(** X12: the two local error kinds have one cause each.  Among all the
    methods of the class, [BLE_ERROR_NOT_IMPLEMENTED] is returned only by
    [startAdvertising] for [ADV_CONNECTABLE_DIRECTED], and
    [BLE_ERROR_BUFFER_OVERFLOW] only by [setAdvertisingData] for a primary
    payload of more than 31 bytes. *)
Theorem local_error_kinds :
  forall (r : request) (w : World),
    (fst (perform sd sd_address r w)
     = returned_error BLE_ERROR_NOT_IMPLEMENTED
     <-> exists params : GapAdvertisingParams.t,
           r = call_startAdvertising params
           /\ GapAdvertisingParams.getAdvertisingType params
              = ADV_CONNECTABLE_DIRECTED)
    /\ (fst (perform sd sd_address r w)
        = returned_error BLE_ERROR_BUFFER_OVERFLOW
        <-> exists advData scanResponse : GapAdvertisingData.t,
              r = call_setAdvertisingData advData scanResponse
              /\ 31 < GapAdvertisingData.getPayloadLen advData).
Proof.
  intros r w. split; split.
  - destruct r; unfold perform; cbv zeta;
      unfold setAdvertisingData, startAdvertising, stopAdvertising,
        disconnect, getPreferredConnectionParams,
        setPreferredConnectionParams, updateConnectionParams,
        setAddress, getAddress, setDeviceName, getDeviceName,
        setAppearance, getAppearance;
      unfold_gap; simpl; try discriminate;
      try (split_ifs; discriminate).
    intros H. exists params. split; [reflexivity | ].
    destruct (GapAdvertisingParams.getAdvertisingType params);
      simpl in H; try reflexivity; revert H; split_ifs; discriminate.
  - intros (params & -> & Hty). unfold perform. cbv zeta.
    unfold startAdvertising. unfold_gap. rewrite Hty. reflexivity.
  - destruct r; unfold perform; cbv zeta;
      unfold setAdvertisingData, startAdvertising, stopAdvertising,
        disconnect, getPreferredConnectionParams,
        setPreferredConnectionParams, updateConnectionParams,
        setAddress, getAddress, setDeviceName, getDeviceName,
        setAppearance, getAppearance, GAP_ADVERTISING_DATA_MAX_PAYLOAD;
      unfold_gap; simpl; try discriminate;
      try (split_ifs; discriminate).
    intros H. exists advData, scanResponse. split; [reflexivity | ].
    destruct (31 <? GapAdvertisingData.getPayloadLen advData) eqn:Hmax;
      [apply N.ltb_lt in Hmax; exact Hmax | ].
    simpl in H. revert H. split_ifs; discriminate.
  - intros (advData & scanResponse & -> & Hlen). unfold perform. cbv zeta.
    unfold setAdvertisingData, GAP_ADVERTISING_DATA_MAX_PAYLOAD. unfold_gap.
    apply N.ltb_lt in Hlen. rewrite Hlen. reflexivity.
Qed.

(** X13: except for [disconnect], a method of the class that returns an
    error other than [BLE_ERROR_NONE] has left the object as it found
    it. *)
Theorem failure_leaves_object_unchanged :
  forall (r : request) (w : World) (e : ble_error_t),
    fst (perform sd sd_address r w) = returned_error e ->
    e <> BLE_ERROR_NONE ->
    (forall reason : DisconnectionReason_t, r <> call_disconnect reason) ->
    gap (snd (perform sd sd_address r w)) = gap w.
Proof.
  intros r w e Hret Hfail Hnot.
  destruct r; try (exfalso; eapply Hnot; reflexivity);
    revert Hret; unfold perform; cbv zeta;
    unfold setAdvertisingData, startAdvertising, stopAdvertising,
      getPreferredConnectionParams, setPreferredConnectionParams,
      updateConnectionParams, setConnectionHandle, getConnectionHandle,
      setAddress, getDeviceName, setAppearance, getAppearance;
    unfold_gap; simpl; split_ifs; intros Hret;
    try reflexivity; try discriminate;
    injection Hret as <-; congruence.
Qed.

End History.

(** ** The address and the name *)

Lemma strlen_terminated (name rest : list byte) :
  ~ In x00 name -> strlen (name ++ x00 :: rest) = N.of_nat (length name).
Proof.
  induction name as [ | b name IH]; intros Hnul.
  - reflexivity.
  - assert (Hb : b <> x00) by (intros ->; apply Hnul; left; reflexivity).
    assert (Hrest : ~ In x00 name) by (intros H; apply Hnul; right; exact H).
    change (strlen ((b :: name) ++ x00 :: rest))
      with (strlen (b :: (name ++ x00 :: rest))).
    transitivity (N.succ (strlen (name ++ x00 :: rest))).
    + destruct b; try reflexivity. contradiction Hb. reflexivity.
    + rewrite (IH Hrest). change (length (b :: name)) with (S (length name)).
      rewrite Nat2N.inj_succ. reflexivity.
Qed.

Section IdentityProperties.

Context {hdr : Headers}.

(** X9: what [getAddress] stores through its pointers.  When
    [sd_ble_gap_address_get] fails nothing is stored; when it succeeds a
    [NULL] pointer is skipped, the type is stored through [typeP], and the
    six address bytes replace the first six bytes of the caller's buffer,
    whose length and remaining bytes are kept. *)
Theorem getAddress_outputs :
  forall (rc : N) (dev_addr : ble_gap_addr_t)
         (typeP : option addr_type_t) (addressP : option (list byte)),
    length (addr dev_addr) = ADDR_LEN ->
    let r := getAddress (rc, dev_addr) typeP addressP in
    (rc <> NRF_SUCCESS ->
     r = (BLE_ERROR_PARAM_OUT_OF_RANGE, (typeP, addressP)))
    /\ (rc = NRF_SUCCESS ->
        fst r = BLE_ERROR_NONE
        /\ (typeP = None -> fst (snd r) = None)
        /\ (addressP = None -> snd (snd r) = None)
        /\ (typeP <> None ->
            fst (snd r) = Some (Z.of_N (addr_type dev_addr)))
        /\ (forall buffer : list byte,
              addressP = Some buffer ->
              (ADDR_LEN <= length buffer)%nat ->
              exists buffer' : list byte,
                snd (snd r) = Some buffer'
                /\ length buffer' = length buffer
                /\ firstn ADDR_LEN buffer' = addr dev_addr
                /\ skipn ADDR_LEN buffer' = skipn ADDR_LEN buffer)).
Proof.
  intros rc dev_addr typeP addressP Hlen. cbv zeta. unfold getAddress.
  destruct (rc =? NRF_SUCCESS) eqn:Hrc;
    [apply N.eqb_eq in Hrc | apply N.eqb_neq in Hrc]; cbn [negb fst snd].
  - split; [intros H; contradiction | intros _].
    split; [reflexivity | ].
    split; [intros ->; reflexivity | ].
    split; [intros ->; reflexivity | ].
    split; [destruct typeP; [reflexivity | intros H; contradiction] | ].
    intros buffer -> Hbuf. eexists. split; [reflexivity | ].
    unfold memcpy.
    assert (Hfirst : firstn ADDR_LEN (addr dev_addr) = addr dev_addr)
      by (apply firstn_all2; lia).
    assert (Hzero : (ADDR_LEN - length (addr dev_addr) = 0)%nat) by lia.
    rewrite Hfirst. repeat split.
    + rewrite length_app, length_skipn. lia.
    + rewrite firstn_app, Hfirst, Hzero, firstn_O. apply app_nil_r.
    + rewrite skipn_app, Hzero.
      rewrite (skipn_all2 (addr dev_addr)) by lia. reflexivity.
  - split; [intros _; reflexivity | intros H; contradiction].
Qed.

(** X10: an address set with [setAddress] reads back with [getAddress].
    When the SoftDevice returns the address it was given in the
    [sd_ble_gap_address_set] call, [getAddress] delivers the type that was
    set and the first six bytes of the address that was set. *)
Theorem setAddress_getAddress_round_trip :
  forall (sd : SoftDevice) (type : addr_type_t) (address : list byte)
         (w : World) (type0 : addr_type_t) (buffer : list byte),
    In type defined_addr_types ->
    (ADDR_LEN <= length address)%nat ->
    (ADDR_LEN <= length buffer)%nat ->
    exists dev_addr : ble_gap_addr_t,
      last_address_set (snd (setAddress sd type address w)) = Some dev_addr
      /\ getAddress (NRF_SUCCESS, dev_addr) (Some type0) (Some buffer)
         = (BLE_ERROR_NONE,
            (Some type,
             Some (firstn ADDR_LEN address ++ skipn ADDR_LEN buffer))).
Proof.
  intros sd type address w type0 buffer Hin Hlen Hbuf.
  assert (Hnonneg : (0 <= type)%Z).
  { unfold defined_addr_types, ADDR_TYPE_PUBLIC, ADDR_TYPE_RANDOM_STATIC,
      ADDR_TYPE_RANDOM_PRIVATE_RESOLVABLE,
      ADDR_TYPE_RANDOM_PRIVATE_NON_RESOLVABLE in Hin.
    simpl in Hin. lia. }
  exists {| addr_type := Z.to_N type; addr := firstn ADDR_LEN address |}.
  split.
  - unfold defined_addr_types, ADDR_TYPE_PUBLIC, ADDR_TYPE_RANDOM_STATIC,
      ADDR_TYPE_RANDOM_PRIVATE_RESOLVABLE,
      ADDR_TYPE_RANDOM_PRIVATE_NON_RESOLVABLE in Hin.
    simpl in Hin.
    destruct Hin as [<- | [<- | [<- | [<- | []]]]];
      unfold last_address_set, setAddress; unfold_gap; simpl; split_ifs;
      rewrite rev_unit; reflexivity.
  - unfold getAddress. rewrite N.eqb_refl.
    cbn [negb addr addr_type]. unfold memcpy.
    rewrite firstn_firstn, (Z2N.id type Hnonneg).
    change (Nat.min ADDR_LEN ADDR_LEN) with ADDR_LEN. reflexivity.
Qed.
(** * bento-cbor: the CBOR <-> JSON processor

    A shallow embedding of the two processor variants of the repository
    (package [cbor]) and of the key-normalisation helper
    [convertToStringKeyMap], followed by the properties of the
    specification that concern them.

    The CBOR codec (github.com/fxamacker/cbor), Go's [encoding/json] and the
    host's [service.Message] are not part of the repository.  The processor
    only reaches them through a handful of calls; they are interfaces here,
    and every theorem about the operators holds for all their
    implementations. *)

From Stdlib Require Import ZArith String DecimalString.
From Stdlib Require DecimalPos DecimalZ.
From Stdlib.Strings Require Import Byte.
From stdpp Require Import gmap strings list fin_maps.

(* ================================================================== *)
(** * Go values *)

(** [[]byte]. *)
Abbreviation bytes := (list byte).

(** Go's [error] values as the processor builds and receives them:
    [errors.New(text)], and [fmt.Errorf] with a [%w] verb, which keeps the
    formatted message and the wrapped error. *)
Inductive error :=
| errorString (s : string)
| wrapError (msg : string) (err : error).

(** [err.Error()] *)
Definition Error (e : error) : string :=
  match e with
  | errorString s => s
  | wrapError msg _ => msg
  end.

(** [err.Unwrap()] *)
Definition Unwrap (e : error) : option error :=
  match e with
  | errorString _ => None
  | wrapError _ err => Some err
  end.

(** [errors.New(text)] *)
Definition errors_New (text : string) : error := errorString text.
...
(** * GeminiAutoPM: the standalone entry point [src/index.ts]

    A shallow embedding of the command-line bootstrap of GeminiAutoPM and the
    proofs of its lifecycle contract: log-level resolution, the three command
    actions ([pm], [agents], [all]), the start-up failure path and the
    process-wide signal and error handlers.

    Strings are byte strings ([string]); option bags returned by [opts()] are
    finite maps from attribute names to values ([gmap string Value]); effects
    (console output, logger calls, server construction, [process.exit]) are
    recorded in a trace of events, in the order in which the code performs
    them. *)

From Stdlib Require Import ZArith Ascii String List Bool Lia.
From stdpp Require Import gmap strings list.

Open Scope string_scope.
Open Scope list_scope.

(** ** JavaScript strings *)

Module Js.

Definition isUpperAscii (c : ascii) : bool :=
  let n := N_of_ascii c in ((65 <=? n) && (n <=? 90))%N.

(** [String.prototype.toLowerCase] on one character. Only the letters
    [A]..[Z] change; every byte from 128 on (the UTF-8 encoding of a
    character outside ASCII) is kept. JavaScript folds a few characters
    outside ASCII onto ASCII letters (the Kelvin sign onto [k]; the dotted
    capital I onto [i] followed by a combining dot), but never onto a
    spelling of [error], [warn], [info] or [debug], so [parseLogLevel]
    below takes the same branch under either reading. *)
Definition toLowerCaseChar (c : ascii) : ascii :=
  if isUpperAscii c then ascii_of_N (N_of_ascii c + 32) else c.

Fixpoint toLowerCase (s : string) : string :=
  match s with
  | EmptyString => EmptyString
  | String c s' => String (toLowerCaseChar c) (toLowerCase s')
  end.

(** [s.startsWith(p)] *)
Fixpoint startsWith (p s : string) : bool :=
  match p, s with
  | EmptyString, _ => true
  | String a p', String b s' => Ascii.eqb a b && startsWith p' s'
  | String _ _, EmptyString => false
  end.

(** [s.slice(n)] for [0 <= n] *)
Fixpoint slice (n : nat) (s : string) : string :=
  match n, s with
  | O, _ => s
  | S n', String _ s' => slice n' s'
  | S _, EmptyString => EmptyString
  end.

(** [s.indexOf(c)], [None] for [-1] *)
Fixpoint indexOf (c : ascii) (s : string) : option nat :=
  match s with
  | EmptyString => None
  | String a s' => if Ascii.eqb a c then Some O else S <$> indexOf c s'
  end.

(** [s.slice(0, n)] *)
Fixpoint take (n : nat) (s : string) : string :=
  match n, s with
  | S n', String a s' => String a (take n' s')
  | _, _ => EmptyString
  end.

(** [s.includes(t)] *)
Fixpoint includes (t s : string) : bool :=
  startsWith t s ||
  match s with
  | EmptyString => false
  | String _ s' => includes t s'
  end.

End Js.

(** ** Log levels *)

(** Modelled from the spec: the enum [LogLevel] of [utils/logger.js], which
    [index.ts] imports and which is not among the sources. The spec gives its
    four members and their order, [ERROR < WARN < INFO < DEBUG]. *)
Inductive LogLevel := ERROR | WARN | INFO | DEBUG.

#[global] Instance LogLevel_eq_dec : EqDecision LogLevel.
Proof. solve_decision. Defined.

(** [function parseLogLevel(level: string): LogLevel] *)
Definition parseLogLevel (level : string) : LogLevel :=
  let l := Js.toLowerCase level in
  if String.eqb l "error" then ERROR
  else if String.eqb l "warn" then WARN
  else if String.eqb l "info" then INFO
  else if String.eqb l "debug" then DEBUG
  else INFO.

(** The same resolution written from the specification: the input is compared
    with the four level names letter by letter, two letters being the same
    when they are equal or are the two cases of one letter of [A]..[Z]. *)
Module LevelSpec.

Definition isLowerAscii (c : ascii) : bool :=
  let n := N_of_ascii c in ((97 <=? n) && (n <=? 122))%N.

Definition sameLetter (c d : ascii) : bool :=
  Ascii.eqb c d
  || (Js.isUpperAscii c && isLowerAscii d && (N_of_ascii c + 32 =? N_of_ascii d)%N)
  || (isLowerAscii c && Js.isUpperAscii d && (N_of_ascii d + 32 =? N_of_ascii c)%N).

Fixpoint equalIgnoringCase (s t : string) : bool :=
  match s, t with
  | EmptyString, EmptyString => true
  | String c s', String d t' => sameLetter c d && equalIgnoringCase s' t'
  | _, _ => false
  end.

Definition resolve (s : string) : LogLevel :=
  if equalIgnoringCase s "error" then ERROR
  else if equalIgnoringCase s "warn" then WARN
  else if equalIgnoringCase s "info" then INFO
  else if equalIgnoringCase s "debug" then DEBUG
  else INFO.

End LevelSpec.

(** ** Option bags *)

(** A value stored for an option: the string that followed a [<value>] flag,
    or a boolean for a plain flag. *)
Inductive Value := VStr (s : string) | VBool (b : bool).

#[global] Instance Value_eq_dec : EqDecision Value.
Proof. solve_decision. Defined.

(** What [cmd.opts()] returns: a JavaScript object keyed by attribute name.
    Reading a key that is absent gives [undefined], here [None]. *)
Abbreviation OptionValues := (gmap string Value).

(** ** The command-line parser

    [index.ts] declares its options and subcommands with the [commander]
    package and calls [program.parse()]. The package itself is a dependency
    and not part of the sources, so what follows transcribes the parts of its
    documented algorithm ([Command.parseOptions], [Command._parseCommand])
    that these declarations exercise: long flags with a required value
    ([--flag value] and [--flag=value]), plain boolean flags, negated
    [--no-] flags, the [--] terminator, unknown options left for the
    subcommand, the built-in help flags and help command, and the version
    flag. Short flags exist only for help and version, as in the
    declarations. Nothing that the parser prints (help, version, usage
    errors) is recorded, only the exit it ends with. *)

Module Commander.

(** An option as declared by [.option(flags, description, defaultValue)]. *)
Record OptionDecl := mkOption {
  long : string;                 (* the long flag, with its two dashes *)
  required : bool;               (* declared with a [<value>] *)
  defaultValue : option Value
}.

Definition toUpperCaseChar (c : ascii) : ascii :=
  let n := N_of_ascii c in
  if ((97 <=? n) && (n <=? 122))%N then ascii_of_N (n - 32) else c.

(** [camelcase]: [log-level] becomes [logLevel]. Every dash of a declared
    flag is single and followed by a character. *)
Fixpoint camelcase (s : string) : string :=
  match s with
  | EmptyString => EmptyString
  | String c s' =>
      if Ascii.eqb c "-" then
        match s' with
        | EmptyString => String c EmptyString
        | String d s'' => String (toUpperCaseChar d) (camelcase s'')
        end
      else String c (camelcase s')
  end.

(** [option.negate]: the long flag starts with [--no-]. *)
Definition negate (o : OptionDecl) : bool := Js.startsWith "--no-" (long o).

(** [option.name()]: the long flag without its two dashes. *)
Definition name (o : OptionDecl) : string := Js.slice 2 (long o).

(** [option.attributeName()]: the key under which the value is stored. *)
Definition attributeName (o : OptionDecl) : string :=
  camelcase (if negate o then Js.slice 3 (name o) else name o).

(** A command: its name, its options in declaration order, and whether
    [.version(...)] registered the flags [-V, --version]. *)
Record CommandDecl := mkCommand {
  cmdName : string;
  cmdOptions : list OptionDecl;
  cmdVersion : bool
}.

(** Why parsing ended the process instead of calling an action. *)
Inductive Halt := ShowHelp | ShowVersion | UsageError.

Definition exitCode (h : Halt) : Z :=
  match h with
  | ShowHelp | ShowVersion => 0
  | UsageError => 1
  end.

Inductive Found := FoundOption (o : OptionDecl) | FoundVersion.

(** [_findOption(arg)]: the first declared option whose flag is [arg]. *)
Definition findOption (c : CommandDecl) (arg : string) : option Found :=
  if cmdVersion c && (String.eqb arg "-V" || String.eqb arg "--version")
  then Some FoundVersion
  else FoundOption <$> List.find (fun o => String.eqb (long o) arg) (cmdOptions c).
--
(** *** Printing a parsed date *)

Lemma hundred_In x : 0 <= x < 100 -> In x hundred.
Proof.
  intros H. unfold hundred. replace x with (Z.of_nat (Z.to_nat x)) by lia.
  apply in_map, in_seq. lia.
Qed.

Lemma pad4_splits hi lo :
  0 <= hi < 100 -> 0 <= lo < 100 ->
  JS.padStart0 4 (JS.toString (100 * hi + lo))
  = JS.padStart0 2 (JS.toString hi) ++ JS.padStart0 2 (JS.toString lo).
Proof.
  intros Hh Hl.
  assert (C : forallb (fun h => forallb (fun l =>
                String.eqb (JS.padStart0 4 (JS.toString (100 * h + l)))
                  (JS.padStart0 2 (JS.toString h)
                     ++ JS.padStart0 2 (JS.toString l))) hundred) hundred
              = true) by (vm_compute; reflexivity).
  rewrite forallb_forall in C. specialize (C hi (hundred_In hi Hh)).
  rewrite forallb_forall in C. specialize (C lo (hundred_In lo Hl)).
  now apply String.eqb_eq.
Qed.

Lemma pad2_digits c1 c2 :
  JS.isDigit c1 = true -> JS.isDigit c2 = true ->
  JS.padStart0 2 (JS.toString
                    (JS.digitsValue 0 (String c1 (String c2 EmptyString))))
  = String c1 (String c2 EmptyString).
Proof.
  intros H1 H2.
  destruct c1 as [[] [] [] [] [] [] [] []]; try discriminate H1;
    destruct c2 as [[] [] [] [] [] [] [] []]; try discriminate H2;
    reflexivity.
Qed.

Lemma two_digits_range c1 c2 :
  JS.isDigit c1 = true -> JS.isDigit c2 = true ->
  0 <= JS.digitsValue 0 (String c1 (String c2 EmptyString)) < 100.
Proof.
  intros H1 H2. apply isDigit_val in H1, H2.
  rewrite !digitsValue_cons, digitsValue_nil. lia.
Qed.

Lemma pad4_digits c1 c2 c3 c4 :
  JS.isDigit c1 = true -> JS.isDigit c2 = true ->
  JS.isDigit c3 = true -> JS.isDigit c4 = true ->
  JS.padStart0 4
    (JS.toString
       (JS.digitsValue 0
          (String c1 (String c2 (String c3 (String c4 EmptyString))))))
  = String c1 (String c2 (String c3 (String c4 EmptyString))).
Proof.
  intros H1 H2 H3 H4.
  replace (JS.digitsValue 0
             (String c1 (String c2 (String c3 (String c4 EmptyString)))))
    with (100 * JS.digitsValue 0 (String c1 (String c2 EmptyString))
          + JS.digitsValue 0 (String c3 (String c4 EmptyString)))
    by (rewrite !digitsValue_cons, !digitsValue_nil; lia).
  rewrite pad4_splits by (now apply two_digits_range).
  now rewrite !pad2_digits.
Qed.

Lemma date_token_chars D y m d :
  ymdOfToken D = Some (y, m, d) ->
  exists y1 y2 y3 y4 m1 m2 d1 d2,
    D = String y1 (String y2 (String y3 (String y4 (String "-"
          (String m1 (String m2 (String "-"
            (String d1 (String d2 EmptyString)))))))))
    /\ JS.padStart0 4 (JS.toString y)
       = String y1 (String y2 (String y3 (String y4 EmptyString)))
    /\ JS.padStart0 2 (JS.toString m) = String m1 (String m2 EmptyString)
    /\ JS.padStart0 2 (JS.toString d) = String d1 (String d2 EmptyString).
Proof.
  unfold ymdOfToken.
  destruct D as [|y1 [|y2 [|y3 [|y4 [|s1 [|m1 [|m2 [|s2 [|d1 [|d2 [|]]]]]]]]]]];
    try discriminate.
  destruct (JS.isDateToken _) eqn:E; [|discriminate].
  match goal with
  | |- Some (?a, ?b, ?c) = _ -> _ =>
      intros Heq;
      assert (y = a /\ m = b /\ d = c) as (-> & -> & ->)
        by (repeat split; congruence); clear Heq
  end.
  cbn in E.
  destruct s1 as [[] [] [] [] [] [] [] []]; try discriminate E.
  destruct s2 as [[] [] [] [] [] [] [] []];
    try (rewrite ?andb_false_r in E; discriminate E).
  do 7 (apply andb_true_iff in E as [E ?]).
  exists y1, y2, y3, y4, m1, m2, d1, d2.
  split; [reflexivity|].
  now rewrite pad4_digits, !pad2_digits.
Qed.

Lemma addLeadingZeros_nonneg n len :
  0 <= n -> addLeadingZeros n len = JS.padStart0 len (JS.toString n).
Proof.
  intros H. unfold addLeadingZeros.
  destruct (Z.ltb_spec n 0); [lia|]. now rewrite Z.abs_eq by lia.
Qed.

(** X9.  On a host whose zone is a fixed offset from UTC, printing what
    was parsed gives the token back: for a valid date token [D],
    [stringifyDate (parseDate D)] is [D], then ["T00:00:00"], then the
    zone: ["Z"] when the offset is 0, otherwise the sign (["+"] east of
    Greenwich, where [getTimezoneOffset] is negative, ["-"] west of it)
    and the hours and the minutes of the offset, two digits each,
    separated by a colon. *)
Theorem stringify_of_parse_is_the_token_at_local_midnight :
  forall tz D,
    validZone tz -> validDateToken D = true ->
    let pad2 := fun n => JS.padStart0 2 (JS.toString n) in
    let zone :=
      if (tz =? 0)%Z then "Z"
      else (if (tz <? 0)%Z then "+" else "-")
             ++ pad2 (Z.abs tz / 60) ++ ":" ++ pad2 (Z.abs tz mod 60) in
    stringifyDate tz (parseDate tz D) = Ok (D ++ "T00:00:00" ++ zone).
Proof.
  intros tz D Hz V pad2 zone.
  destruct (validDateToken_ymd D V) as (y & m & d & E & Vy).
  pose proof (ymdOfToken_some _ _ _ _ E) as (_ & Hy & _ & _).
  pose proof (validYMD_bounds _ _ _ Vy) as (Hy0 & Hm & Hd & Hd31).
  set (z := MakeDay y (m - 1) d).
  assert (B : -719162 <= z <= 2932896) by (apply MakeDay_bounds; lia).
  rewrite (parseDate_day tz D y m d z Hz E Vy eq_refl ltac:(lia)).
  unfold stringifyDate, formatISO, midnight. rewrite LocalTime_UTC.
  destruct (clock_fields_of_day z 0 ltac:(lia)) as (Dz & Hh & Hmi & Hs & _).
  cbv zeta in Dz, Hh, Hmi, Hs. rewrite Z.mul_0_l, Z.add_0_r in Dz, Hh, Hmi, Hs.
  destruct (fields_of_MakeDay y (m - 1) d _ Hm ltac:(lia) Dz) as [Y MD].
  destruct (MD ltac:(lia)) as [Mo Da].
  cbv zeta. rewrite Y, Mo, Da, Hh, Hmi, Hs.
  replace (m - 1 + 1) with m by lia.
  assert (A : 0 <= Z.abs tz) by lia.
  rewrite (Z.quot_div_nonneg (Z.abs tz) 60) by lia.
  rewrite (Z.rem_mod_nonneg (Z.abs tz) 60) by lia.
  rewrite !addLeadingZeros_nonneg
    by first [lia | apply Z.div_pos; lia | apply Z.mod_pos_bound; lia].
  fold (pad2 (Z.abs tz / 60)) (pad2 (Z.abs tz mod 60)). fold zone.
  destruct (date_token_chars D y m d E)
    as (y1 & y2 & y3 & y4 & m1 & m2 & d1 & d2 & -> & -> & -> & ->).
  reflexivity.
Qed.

TASK GOAL:
In the entries above, find the line with "(** X12: the" and the line with "r = call_setAdvertisingData", then restate word for word both of them and every line between, with nothing more.

RESULT OF THE TASK:
(** X12: the two local error kinds have one cause each.  Among all the
    methods of the class, [BLE_ERROR_NOT_IMPLEMENTED] is returned only by
    [startAdvertising] for [ADV_CONNECTABLE_DIRECTED], and
    [BLE_ERROR_BUFFER_OVERFLOW] only by [setAdvertisingData] for a primary
    payload of more than 31 bytes. *)
Theorem local_error_kinds :
  forall (r : request) (w : World),
    (fst (perform sd sd_address r w)
     = returned_error BLE_ERROR_NOT_IMPLEMENTED
     <-> exists params : GapAdvertisingParams.t,
           r = call_startAdvertising params
           /\ GapAdvertisingParams.getAdvertisingType params
              = ADV_CONNECTABLE_DIRECTED)
    /\ (fst (perform sd sd_address r w)
        = returned_error BLE_ERROR_BUFFER_OVERFLOW
        <-> exists advData scanResponse : GapAdvertisingData.t,
              r = call_setAdvertisingData advData scanResponse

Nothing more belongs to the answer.